▶ [Your objective]: The whole listing is to be set down again without alteration.

▶ [Dataset extract]:

(** The location [SFdiv] computes for the quotient of [q * m2 + r] by
    [m2] is the place of that quotient between [q] and [q + 1]. *)
Lemma new_location_rep (m2 q r : Z) :
  (0 <= q)%Z -> (0 <= r < m2)%Z ->
  rep (shr_record_of_loc q (new_location m2 r)) (IZR (q * m2 + r) / IZR m2).
Proof.
  intros Hq Hr.
  assert (Hm2 : 0 < IZR m2) by (apply IZR_lt; lia).
  assert (Hv : IZR (q * m2 + r) / IZR m2 = IZR q + IZR r / IZR m2).
  { rewrite plus_IZR, mult_IZR. field. lra. }
  rewrite Hv.
  assert (Hr0 : 0 <= IZR r) by (apply IZR_le; lia).
  assert (Hlt : forall a b : Z, (a < b)%Z -> IZR a < IZR b) by (intros; now apply IZR_lt).
  assert (Hhalf : forall c : comparison,
             (2 * r ?= m2)%Z = c -> r <> 0%Z ->
             match c with
             | Lt => 0 < IZR r / IZR m2 < / 2
             | Eq => IZR r / IZR m2 = / 2
             | Gt => / 2 < IZR r / IZR m2 < 1
             end).
  { intros c Hc Hne.
    assert (0 < IZR r) by (apply IZR_lt; lia).
    assert (IZR r < IZR m2) by (apply IZR_lt; lia).
    assert (P : 0 < IZR r / IZR m2 < 1).
    { split; [apply Rdiv_lt_0_compat; lra |].
      apply Rmult_lt_reg_r with (IZR m2); [lra |]. unfold Rdiv.
      rewrite Rmult_assoc, Rinv_l; lra. }
    assert (T : IZR (2 * r) = 2 * IZR r) by (rewrite mult_IZR; reflexivity).
    destruct c.
    - apply Z.compare_eq in Hc.
      assert (IZR m2 = 2 * IZR r) by (rewrite <- T; f_equal; lia).
      apply Rmult_eq_reg_r with (IZR m2); [| lra]. unfold Rdiv.
      rewrite Rmult_assoc, Rinv_l; lra.
    - rewrite Z.compare_lt_iff in Hc. apply IZR_lt in Hc. rewrite T in Hc.
      split; [lra |].
      apply Rmult_lt_reg_r with (IZR m2); [lra |]. unfold Rdiv.
      rewrite Rmult_assoc, Rinv_l; lra.
    - rewrite Z.compare_gt_iff in Hc. apply IZR_lt in Hc. rewrite T in Hc.
      split; [| lra].
      apply Rmult_lt_reg_r with (IZR m2); [lra |]. unfold Rdiv.
      rewrite Rmult_assoc, Rinv_l; lra. }
  unfold new_location, new_location_even, new_location_odd.
  destruct (Z.eqb_spec r 0) as [-> | Hne].
  { destruct (Z.even m2); split; cbn; try lia; unfold Rdiv; lra. }
  assert (E0 : (r =? 0)%Z = false) by (apply Z.eqb_neq; exact Hne).
  destruct (Z.even m2) eqn:Ev; rewrite E0.
  - specialize (Hhalf _ eq_refl Hne).
    destruct (2 * r ?= m2)%Z; split; cbn; try lia; lra.
  - assert (Hodd : (2 * r <> m2)%Z).
    { intros E. rewrite <- E, Z.even_mul in Ev. discriminate. }
    destruct (2 * r + 1 ?= m2)%Z eqn:C.
    + apply Z.compare_eq in C.
      assert (C' : (2 * r ?= m2)%Z = Lt) by (apply Z.compare_lt_iff; lia).
      specialize (Hhalf _ C' Hne). split; cbn; try lia; lra.
    + rewrite Z.compare_lt_iff in C.
      assert (C' : (2 * r ?= m2)%Z = Lt) by (apply Z.compare_lt_iff; lia).
      specialize (Hhalf _ C' Hne). split; cbn; try lia; lra.
    + rewrite Z.compare_gt_iff in C.
      assert (C' : (2 * r ?= m2)%Z = Gt) by (apply Z.compare_gt_iff; lia).
      specialize (Hhalf _ C' Hne). split; cbn; try lia; lra.
Qed.
Lemma no_harmonics_zero_series_witness :
  (simulate_seasonal_term (rt := toy_runtime) (inject_Z 1) (inject_Z 3) 1
     None O
   = Ok ([0; 0; 0], O)
   /\ harmonics_in_use (inject_Z 1) None = 0)
  /\ [0; 0; 0]
     = repeat (fzero (Runtime := toy_runtime))
         (Z.to_nat (py_int (times (Runtime := toy_runtime)
                              (inject_Z 1) (inject_Z 3)))).
Proof.
  assert (H : simulate_seasonal_term (rt := toy_runtime) (inject_Z 1)
                (inject_Z 3) 1 None O
              = Ok ([0; 0; 0], O))
    by (vm_compute; reflexivity).
  assert (H0 : harmonics_in_use (inject_Z 1) None = 0) by reflexivity.
  split; [split; [exact H | exact H0] |].
  exact (proj1 (no_harmonics_zero_series (rt := toy_runtime) (inject_Z 1)
                  (inject_Z 3) 1 None O [0; 0; 0] O H H0)).
Defined.

(* ------------------------------------------------------------------ *)
(** *** The cell that builds the frame *)

Lemma py_int_of_whole :
  forall (x : Q) (n : Z), Qeq x (inject_Z n) -> py_int x = n.
Proof.
  intros x n H. unfold py_int. unfold Qeq in H. simpl in H.
  rewrite Z.mul_1_r in H. rewrite H. apply Z.quot_mul. discriminate.
Qed.

Lemma same_length_all :
  forall (A : Type) (n : nat) (rows : list (list A)),
    Forall (fun x => length x = n) rows -> same_length rows = true.
Proof.
  intros A n rows H. destruct H as [| row rows Hrow Hrows]; [reflexivity |].
  cbn [same_length]. apply forallb_forall. intros x Hx.
  rewrite Forall_forall in Hrows. rewrite (Hrows x Hx), Hrow.
  apply Nat.eqb_refl.
Qed.

Section CellFacts.

Context {F : Type} {rt : Runtime F}.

▶ [Response]:
(** The location [SFdiv] computes for the quotient of [q * m2 + r] by
    [m2] is the place of that quotient between [q] and [q + 1]. *)
Lemma new_location_rep (m2 q r : Z) :
  (0 <= q)%Z -> (0 <= r < m2)%Z ->
  rep (shr_record_of_loc q (new_location m2 r)) (IZR (q * m2 + r) / IZR m2).
Proof.
  intros Hq Hr.
  assert (Hm2 : 0 < IZR m2) by (apply IZR_lt; lia).
  assert (Hv : IZR (q * m2 + r) / IZR m2 = IZR q + IZR r / IZR m2).
  { rewrite plus_IZR, mult_IZR. field. lra. }
  rewrite Hv.
  assert (Hr0 : 0 <= IZR r) by (apply IZR_le; lia).
  assert (Hlt : forall a b : Z, (a < b)%Z -> IZR a < IZR b) by (intros; now apply IZR_lt).
  assert (Hhalf : forall c : comparison,
             (2 * r ?= m2)%Z = c -> r <> 0%Z ->
             match c with
             | Lt => 0 < IZR r / IZR m2 < / 2
             | Eq => IZR r / IZR m2 = / 2
             | Gt => / 2 < IZR r / IZR m2 < 1
             end).
  { intros c Hc Hne.
    assert (0 < IZR r) by (apply IZR_lt; lia).
    assert (IZR r < IZR m2) by (apply IZR_lt; lia).
    assert (P : 0 < IZR r / IZR m2 < 1).
    { split; [apply Rdiv_lt_0_compat; lra |].
      apply Rmult_lt_reg_r with (IZR m2); [lra |]. unfold Rdiv.
      rewrite Rmult_assoc, Rinv_l; lra. }
    assert (T : IZR (2 * r) = 2 * IZR r) by (rewrite mult_IZR; reflexivity).
    destruct c.
    - apply Z.compare_eq in Hc.
      assert (IZR m2 = 2 * IZR r) by (rewrite <- T; f_equal; lia).
      apply Rmult_eq_reg_r with (IZR m2); [| lra]. unfold Rdiv.
      rewrite Rmult_assoc, Rinv_l; lra.
    - rewrite Z.compare_lt_iff in Hc. apply IZR_lt in Hc. rewrite T in Hc.
      split; [lra |].
      apply Rmult_lt_reg_r with (IZR m2); [lra |]. unfold Rdiv.
      rewrite Rmult_assoc, Rinv_l; lra.
    - rewrite Z.compare_gt_iff in Hc. apply IZR_lt in Hc. rewrite T in Hc.
      split; [| lra].
      apply Rmult_lt_reg_r with (IZR m2); [lra |]. unfold Rdiv.
      rewrite Rmult_assoc, Rinv_l; lra. }
  unfold new_location, new_location_even, new_location_odd.
  destruct (Z.eqb_spec r 0) as [-> | Hne].
  { destruct (Z.even m2); split; cbn; try lia; unfold Rdiv; lra. }
  assert (E0 : (r =? 0)%Z = false) by (apply Z.eqb_neq; exact Hne).
  destruct (Z.even m2) eqn:Ev; rewrite E0.
  - specialize (Hhalf _ eq_refl Hne).
    destruct (2 * r ?= m2)%Z; split; cbn; try lia; lra.
  - assert (Hodd : (2 * r <> m2)%Z).
    { intros E. rewrite <- E, Z.even_mul in Ev. discriminate. }
    destruct (2 * r + 1 ?= m2)%Z eqn:C.
    + apply Z.compare_eq in C.
      assert (C' : (2 * r ?= m2)%Z = Lt) by (apply Z.compare_lt_iff; lia).
      specialize (Hhalf _ C' Hne). split; cbn; try lia; lra.
    + rewrite Z.compare_lt_iff in C.
      assert (C' : (2 * r ?= m2)%Z = Lt) by (apply Z.compare_lt_iff; lia).
      specialize (Hhalf _ C' Hne). split; cbn; try lia; lra.
    + rewrite Z.compare_gt_iff in C.
      assert (C' : (2 * r ?= m2)%Z = Gt) by (apply Z.compare_gt_iff; lia).
      specialize (Hhalf _ C' Hne). split; cbn; try lia; lra.
Qed.
Lemma no_harmonics_zero_series_witness :
  (simulate_seasonal_term (rt := toy_runtime) (inject_Z 1) (inject_Z 3) 1
     None O
   = Ok ([0; 0; 0], O)
   /\ harmonics_in_use (inject_Z 1) None = 0)
  /\ [0; 0; 0]
     = repeat (fzero (Runtime := toy_runtime))
         (Z.to_nat (py_int (times (Runtime := toy_runtime)
                              (inject_Z 1) (inject_Z 3)))).
Proof.
  assert (H : simulate_seasonal_term (rt := toy_runtime) (inject_Z 1)
                (inject_Z 3) 1 None O
              = Ok ([0; 0; 0], O))
    by (vm_compute; reflexivity).
  assert (H0 : harmonics_in_use (inject_Z 1) None = 0) by reflexivity.
  split; [split; [exact H | exact H0] |].
  exact (proj1 (no_harmonics_zero_series (rt := toy_runtime) (inject_Z 1)
                  (inject_Z 3) 1 None O [0; 0; 0] O H H0)).
Defined.

(* ------------------------------------------------------------------ *)
(** *** The cell that builds the frame *)

Lemma py_int_of_whole :
  forall (x : Q) (n : Z), Qeq x (inject_Z n) -> py_int x = n.
Proof.
  intros x n H. unfold py_int. unfold Qeq in H. simpl in H.
  rewrite Z.mul_1_r in H. rewrite H. apply Z.quot_mul. discriminate.
Qed.

Lemma same_length_all :
  forall (A : Type) (n : nat) (rows : list (list A)),
    Forall (fun x => length x = n) rows -> same_length rows = true.
Proof.
  intros A n rows H. destruct H as [| row rows Hrow Hrows]; [reflexivity |].
  cbn [same_length]. apply forallb_forall. intros x Hx.
  rewrite Forall_forall in Hrows. rewrite (Hrows x Hx), Hrow.
  apply Nat.eqb_refl.
Qed.

Section CellFacts.

Context {F : Type} {rt : Runtime F}.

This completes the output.